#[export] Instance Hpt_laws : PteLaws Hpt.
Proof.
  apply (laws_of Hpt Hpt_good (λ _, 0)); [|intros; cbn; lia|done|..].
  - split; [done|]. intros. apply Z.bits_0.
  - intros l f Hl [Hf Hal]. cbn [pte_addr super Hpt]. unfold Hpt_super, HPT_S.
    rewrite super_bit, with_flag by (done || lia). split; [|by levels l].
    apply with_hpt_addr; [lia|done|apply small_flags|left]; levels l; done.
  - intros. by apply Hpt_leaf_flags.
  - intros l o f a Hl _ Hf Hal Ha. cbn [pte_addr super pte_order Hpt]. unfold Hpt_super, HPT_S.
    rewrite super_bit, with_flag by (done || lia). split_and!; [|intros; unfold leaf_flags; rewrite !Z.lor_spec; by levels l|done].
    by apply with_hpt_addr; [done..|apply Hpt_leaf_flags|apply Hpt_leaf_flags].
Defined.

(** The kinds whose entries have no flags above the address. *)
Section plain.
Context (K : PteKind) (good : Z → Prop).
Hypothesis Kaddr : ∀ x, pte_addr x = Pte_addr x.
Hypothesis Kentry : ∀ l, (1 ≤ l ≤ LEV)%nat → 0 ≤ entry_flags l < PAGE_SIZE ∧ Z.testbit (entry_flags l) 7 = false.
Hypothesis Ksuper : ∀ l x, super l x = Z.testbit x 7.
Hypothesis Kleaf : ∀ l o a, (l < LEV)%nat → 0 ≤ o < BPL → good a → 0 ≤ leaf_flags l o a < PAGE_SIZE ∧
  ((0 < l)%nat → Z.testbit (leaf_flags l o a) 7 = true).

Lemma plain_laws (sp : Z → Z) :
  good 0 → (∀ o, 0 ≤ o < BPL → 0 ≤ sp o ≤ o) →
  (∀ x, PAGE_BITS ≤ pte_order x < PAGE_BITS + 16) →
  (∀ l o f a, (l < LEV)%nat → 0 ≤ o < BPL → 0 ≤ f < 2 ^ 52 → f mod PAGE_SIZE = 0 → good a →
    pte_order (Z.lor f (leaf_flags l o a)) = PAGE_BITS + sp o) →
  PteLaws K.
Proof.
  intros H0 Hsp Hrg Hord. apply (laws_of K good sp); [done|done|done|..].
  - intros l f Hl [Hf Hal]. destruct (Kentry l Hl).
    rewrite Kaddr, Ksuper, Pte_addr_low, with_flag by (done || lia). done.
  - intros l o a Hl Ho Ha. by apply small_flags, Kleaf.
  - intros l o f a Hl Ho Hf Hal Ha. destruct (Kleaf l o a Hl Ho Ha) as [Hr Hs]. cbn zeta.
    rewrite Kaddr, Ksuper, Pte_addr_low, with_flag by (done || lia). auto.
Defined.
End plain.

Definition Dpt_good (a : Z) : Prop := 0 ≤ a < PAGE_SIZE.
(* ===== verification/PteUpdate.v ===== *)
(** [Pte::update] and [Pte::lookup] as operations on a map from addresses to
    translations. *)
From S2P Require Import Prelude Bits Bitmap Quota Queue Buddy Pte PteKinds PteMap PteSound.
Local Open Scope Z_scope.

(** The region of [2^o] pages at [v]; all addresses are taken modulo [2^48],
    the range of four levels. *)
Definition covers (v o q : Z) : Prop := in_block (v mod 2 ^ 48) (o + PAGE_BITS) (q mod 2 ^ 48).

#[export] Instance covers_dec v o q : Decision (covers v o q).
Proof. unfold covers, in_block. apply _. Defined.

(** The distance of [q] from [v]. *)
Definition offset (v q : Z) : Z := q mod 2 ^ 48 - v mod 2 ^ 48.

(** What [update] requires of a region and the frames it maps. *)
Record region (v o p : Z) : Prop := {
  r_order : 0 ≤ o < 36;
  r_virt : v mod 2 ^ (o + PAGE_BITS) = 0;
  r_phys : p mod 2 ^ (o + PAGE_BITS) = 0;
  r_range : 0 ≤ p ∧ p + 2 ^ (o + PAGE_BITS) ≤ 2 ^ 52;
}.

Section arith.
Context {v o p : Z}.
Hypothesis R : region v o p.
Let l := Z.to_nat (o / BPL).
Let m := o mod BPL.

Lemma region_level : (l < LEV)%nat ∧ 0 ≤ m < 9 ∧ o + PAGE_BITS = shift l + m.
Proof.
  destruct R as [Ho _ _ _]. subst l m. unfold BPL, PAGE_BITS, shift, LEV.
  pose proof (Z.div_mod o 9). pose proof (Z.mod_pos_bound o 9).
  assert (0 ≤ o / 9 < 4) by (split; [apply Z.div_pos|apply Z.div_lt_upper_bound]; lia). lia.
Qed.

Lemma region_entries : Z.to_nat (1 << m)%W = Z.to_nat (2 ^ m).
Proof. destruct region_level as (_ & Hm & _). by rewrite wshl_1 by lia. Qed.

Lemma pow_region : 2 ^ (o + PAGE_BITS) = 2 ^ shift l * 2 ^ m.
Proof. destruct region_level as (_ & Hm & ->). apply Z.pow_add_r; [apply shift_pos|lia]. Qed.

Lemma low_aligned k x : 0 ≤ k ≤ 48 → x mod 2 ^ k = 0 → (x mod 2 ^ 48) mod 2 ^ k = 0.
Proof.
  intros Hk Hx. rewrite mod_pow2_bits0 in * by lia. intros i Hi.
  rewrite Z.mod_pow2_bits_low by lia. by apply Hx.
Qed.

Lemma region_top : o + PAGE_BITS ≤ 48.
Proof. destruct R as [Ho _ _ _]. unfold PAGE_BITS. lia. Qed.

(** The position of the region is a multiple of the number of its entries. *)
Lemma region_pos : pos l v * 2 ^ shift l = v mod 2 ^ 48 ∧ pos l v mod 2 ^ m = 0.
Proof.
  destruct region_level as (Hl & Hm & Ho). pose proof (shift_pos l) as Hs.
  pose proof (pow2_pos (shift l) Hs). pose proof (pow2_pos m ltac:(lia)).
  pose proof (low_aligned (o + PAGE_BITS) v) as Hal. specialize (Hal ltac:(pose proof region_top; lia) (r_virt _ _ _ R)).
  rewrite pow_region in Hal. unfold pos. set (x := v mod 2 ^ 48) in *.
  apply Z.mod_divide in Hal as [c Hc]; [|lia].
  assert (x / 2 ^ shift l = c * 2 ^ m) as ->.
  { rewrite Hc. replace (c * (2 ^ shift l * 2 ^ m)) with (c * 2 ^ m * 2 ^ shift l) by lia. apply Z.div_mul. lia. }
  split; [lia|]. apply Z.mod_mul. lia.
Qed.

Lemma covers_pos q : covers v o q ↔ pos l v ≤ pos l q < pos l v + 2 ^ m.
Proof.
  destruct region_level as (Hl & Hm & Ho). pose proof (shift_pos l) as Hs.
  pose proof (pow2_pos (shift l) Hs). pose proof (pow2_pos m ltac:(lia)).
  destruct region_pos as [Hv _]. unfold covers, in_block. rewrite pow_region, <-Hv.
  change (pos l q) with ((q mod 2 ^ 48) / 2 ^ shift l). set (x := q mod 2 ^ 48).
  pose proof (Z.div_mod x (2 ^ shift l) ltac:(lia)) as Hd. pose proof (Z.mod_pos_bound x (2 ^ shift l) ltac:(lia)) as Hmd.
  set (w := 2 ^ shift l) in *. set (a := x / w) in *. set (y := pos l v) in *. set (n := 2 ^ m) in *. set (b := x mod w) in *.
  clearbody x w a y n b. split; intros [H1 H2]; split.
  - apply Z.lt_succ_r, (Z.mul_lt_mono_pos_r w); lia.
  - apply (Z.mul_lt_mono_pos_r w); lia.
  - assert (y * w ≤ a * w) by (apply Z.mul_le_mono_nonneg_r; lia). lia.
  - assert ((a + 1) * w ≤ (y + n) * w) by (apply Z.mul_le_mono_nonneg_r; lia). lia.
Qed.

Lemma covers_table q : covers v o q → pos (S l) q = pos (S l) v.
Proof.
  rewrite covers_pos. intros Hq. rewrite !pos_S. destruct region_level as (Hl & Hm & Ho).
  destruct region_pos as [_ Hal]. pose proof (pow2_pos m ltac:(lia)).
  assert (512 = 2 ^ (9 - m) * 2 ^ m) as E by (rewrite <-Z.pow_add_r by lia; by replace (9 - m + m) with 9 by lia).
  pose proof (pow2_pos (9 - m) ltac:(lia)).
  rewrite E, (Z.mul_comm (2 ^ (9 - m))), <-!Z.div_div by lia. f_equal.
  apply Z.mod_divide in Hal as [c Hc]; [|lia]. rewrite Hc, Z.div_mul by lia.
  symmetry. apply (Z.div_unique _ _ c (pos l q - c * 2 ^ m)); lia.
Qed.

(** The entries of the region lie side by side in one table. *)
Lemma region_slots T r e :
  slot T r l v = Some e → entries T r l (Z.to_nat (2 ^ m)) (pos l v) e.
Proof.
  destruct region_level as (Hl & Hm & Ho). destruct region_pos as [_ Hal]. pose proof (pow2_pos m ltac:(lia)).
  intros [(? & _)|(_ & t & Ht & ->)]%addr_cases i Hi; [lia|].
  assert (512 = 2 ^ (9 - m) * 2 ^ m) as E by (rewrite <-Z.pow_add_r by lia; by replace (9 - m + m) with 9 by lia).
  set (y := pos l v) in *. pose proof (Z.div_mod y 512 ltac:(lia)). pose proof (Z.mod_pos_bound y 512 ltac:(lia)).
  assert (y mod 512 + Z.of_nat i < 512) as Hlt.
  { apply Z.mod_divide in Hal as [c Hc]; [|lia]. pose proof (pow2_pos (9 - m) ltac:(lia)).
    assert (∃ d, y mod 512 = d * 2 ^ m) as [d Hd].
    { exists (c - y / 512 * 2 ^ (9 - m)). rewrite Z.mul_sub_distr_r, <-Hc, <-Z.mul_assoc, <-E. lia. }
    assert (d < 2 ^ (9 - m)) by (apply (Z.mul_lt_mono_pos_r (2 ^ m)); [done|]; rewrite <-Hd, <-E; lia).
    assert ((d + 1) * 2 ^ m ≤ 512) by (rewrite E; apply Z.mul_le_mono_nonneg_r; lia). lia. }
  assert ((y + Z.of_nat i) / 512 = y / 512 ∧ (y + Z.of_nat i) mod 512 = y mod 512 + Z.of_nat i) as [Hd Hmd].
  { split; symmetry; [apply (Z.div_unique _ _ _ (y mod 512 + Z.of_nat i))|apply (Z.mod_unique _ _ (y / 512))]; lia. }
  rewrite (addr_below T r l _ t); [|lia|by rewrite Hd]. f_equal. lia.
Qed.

* * *

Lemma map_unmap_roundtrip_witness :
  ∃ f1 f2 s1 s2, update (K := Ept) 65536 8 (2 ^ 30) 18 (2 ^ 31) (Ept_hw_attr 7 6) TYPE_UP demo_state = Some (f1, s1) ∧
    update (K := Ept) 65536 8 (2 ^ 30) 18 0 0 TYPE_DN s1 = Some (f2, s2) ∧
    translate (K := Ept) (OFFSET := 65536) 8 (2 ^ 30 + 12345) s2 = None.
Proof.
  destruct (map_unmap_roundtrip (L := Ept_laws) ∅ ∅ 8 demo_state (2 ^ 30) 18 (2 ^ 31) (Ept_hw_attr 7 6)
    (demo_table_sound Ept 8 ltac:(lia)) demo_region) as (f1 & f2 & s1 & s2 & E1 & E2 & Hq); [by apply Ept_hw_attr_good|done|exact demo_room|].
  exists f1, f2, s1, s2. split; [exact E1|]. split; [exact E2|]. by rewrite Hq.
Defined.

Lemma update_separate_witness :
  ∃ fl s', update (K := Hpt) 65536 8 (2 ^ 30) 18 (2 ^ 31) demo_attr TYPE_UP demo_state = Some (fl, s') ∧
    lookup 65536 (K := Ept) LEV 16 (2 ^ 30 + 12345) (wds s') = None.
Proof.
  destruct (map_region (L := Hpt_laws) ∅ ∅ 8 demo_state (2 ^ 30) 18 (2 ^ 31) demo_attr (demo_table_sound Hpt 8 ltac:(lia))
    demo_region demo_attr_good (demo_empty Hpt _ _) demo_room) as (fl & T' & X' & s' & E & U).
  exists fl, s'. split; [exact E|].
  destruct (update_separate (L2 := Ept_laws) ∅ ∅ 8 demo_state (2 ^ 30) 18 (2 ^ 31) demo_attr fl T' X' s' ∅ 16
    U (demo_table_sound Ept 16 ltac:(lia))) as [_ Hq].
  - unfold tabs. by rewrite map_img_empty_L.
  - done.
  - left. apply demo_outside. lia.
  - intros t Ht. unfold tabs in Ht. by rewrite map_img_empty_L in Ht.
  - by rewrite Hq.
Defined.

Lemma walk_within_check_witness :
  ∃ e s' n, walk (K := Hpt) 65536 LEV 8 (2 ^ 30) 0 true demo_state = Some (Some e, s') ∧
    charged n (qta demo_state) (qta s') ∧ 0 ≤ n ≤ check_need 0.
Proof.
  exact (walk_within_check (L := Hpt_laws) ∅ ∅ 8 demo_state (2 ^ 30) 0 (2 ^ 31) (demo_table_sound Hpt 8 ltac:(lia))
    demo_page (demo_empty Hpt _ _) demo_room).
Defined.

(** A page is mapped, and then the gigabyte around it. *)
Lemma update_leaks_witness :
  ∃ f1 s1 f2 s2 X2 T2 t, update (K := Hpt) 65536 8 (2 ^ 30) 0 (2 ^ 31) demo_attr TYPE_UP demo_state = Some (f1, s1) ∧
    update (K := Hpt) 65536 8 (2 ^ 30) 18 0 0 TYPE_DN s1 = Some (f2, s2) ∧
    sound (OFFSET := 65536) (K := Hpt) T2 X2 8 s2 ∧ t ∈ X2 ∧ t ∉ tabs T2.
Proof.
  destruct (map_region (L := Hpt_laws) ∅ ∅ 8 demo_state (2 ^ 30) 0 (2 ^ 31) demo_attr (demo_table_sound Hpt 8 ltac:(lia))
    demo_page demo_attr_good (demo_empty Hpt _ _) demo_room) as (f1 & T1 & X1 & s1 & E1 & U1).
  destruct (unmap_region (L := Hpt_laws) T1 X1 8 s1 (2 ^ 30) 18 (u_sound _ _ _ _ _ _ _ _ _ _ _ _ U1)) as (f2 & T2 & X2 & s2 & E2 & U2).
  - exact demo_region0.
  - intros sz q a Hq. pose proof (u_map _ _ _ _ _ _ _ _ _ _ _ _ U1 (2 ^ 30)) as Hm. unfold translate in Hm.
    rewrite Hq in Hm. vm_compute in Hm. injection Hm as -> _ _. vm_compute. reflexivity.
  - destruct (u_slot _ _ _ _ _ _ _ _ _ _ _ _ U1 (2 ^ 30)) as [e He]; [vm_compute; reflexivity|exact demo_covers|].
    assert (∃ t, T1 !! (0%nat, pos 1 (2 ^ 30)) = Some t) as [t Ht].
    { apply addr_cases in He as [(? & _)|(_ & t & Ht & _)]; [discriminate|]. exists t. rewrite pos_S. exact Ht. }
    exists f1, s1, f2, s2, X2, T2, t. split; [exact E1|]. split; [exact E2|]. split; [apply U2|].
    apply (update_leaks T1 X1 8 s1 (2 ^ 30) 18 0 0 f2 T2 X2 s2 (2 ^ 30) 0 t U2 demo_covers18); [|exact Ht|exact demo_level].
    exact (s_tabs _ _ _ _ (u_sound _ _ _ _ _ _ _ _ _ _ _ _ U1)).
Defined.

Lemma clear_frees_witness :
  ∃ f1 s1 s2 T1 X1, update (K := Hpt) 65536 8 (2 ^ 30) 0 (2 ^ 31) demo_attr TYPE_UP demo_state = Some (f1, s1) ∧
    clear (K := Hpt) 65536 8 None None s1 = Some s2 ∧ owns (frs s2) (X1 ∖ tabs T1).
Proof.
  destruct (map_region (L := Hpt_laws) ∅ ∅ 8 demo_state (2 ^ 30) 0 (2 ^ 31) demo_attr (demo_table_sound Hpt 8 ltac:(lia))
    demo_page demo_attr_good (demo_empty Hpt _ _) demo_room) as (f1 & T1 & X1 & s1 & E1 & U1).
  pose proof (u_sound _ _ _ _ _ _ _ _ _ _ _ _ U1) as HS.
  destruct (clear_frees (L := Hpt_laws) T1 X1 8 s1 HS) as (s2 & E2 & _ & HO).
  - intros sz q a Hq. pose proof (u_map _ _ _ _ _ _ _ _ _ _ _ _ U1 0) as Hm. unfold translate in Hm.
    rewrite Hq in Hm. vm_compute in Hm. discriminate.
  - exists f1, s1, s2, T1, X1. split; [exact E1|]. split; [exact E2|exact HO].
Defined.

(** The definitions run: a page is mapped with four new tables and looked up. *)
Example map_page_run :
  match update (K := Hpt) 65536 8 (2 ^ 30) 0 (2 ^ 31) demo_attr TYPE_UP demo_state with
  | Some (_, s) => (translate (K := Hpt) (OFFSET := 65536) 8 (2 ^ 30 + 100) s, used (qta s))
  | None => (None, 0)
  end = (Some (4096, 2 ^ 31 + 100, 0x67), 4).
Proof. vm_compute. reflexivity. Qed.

--- WHAT YOU NEED TO DO ---
Within the material above, the line with "#[export] Instance Hpt_laws : PteLaws Hpt." opens the range and the line with "rewrite super_bit, with_flag by (done || lia). split;" closes it; reproduce that range word for word.

--- EXERCISE SOLUTION ---
#[export] Instance Hpt_laws : PteLaws Hpt.
Proof.
  apply (laws_of Hpt Hpt_good (λ _, 0)); [|intros; cbn; lia|done|..].
  - split; [done|]. intros. apply Z.bits_0.
  - intros l f Hl [Hf Hal]. cbn [pte_addr super Hpt]. unfold Hpt_super, HPT_S.
    rewrite super_bit, with_flag by (done || lia). split; [|by levels l].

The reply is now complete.